(** * Identity reconciliation: the [/identify] handler of backend/server.js
      and the Firestore form handler, as functions on an explicit store.
      The Firestore profile service with its card and the in-browser
      demonstration of [/identify] follow in modules of their own.

    The PostgreSQL table [contacts] is a list of rows in heap order together
    with the value of the [SERIAL] sequence.  A request is one call of
    [Sql.identify]; [CURRENT_TIMESTAMP] (the start time of the request's
    transaction) is the argument [now].

    Reading conventions, all taken from the source:
    - [findRelatedContacts] and [findContactFamily] query through [pool],
      the writes go through the transaction's own [client].  Inside one
      request the reads therefore see the table as committed before
      [BEGIN]; the writes accumulate and are installed by [COMMIT].
    - the body of [contact_family] is [base UNION linked UNION parent], which
      PostgreSQL reads as [(base UNION linked) UNION parent].  The left
      operand of the outer [UNION] is the non-recursive term of a
      [WITH RECURSIVE] query, and here it names [contact_family] itself;
      PostgreSQL refuses such a statement when it is sent (SQLSTATE 42P19),
      so the promise of [findContactFamily] is rejected on every call.
    - a text that is longer than its [VARCHAR(n)] column makes the [INSERT]
      fail, unless all characters past the [n]th are spaces, in which case
      the first [n] characters are stored.  A string is its sequence of
      characters, none of them NUL.
    - a failed statement throws; the handler answers [ROLLBACK] and status
      500, which leaves the rows as committed before [BEGIN].
    - rows with equal sort keys keep their heap order. *)

From Stdlib Require Import ZArith List String Ascii Bool Lia Sorted Permutation.
Import ListNotations.
Local Open Scope string_scope.
Local Open Scope list_scope.
Local Open Scope Z_scope.

(** ** Values coming from JavaScript *)

(** A request field or a nullable text column: [None] is [undefined] /
    [null] / SQL [NULL]. *)
Definition Text := option string.

(** JavaScript truthiness of such a value: [null], [undefined] and the empty
    string are falsy. *)
Definition truthy (v : Text) : bool :=
  match v with
  | Some s => negb (String.eqb s "")
  | None => false
  end.

(** [xs.map(f).filter(Boolean)] on nullable strings. *)
Fixpoint filter_Boolean (xs : list Text) : list string :=
  match xs with
  | [] => []
  | v :: rest =>
      match v with
      | Some s => if truthy v then s :: filter_Boolean rest else filter_Boolean rest
      | None => filter_Boolean rest
      end
  end.

(** [xs.includes(s)]. *)
Definition includes (xs : list string) (s : string) : bool :=
  existsb (String.eqb s) xs.

(** [[...new Set(xs)]]: a [Set] iterates in insertion order, so the first
    occurrence of every string is kept. *)
Fixpoint Set_insert (seen : list string) (xs : list string) : list string :=
  match xs with
  | [] => seen
  | x :: rest => Set_insert (if includes seen x then seen else seen ++ [x]) rest
  end.

Definition spread_Set (xs : list string) : list string := Set_insert [] xs.

(** [v ? [v] : []]. *)
Definition singleton_if_truthy (v : Text) : list string := filter_Boolean [v].

(** ** Stable sorting, as used for [ORDER BY] *)

Section OrderBy.
Context {A : Type} (before : A -> A -> bool).

Fixpoint place (x : A) (sorted : list A) : list A :=
  match sorted with
  | [] => [x]
  | y :: rest => if before x y then x :: y :: rest else y :: place x rest
  end.

Fixpoint order_by (rows : list A) : list A :=
  match rows with
  | [] => []
  | x :: rest => place x (order_by rest)
  end.
End OrderBy.

(** ** The two roles of a contact *)

Inductive LinkPrecedence := primary | secondary.

(** The stored text, which [ORDER BY link_precedence] and
    [=== 'primary'] compare. *)
Definition precedence_text (p : LinkPrecedence) : string :=
  match p with
  | primary => "primary"
  | secondary => "secondary"
  end.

--

## TASK DIRECTIONS
All that belongs in the answer is the lines from the start of the entries above through the line containing "transaction) is the argument [now].", each given exactly.

## SOLUTION
(** * Identity reconciliation: the [/identify] handler of backend/server.js
      and the Firestore form handler, as functions on an explicit store.
      The Firestore profile service with its card and the in-browser
      demonstration of [/identify] follow in modules of their own.

    The PostgreSQL table [contacts] is a list of rows in heap order together
    with the value of the [SERIAL] sequence.  A request is one call of
    [Sql.identify]; [CURRENT_TIMESTAMP] (the start time of the request's
    transaction) is the argument [now].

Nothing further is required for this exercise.